Validation of human telomere length multi-ancestry meta-analysis association signals identifies POP5 and KBTBD6 as human telomere length regulation genes
05/2024
Journal Article
Authors:
Keener, R.;
Chhetri, S. B.;
Connelly, C. J.;
Taub, M. A.;
Conomos, M. P.;
Weinstock, J.;
Ni, B.;
Strober, B.;
Aslibekyan, S.;
Auer, P. L. ;
Barwick, L.;
Becker, L. C.;
Blangero, J.;
Bleecker, E. R.;
Brody, J. A.;
Cade, B. E.;
Celedon, J. C.;
Chang, Y. C.;
Cupples, L. A.;
Custer, B.;
Freedman, B. I.;
Gladwin, M. T.;
Heckbert, S. R.;
Hou, L.;
Irvin, M. R.;
Isasi, C. R.;
et al
Volume:
15
Pagination:
4417
Issue:
1
Journal:
Nat Commun
PMID:
38789417
URL:
https://www.ncbi.nlm.nih.gov/pubmed/38789417
DOI:
10.1038/s41467-024-48394-y
Keywords:
Humans *Genome-Wide Association Study *Telomere/genetics/metabolism K562 Cells *Telomere Homeostasis/genetics Polymorphism, Single Nucleotide Gene Expression Regulation CRISPR-Cas Systems
Abstract:
Genome-wide association studies (GWAS) have become well-powered to detect loci associated with telomere length. However, no prior work has validated genes nominated by GWAS to examine their role in telomere length regulation. We conducted a multi-ancestry meta-analysis of 211,369 individuals and identified five novel association signals. Enrichment analyses of chromatin state and cell-type heritability suggested that blood/immune cells are the most relevant cell type to examine telomere length association signals. We validated specific GWAS associations by overexpressing KBTBD6 or POP5 and demonstrated that both lengthened telomeres.
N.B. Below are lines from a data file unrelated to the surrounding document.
(** The reply [{nMatched: 2, nModified: 1, writeErrors: []}]. *)
Definition reply_2_1 : bson_t :=
  Bson 50
    (IterElem "nMatched" (BInt32 2)
       (IterElem "nModified" (BInt32 1)
          (IterElem "writeErrors" (BArray (Some (Bson 5 IterEnd))) IterEnd))).

(** ** Notions the statements use *)

(** The document [insert] works on after it has looked for [_id]. *)
Definition insert_document (drv : driver) (a : Array) : Array :=
  if Arr.exists_ a "_id" then a
  else
    Arr.add a "_id"
      (create_object s_MongoId
         (Arr.packed1 (VString (bson_oid_to_string (bson_oid_init drv))))).

(** The write concern the three methods submit. *)
Definition default_write_concern : mongoc_write_concern_t :=
  mongoc_write_concern_set_w mongoc_write_concern_new
    MONGOC_WRITE_CONCERN_W_DEFAULT.

(** The child of an embedded document or array is dropped: its iterator
    does not initialise, or its traversal reports an early stop. *)
Definition child_dropped (validate : string -> bool -> bool) (child : bson_t)
    : Prop :=
  bson_iter_init (Some child) = None
  \/ exists it,
       bson_iter_init (Some child) = Some it
       /\ fst (bson_iter_visit_all validate it Arr.new) = true.

(** The empty document, [05 00 00 00 00], is read whole; its first four
    bytes alone are not. *)
Definition empty_document : string :=
  String (ascii_of_nat 5)
    (String zero (String zero (String zero (String zero EmptyString)))).

(** The document [{a: null}]: [08 00 00 00 0a 61 00 00]. *)
Definition null_document : string :=
  String (ascii_of_nat 8)
    (String zero (String zero (String zero
       (String (ascii_of_nat 10) (String "a" (String zero (String zero
          EmptyString))))))).

(** A child whose only key is the byte 255, which the validator refuses. *)
Definition child_with_bad_key : bson_t :=
  Bson 8 (IterElem (String (ascii_of_nat 255) EmptyString) BNull IterEnd).

(** The elements of one level of a document, in the order of iteration. *)
Fixpoint elements (iter : bson_iter_t) : list (string * bson_value) :=
  match iter with
  | IterElem key value next => (key, value) :: elements next
  | IterEnd | IterCorrupt => []
  end.

(** The iteration over given elements that goes on as [tail]. *)
Fixpoint iter_of (l : list (string * bson_value)) (tail : bson_iter_t)
    : bson_iter_t :=
  match l with
  | [] => tail
  | (key, value) :: rest => IterElem key value (iter_of rest tail)
  end.

(** The same iteration with a regular end where [bson_iter_next] fails. *)
Fixpoint sealed (iter : bson_iter_t) : bson_iter_t :=
  match iter with
  | IterElem key value next => IterElem key value (sealed next)
  | IterEnd | IterCorrupt => IterEnd
  end.

(** An element [bson_iter_visit_all] stops at: its key is rejected, or it
    is a string that is rejected. *)
Definition stops_at (validate : string -> bool -> bool)
    (kv : string * bson_value) : bool :=
  key_rejected validate (fst kv)
  || match snd kv with
     | BUtf8 v => negb (validate v true)
     | _ => false
     end.

(** The elements before the first one the traversal stops at. *)
Fixpoint visited (validate : string -> bool -> bool)
    (l : list (string * bson_value)) : list (string * bson_value) :=
  match l with
  | [] => []
  | kv :: rest =>
      if stops_at validate kv then [] else kv :: visited validate rest
  end.

(** An element that leaves an entry in the output when it is visited: its
    type has a visitor and, for a document or an array, the child is not
    dropped. *)
Definition emits (validate : string -> bool -> bool) (v : bson_value) : bool :=
  match v with
  | BUndefined | BSymbol _ | BCodeWScope _ _ => false
  | BDocument child | BArray child =>
      match bson_iter_init child with
      | Some it => negb (fst (bson_iter_visit_all validate it Arr.new))
      | None => false
      end
  | _ => true
  end.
CRISPR/Cas9 deletion of the predicted causal regions in K562 blood cells reduced expression of these genes, demonstrating that these loci are related to transcriptional regulation of KBTBD6 and POP5. Our results demonstrate the utility of telomere length GWAS in the identification of telomere length regulation mechanisms and validate KBTBD6 and POP5 as genes affecting telomere length regulation.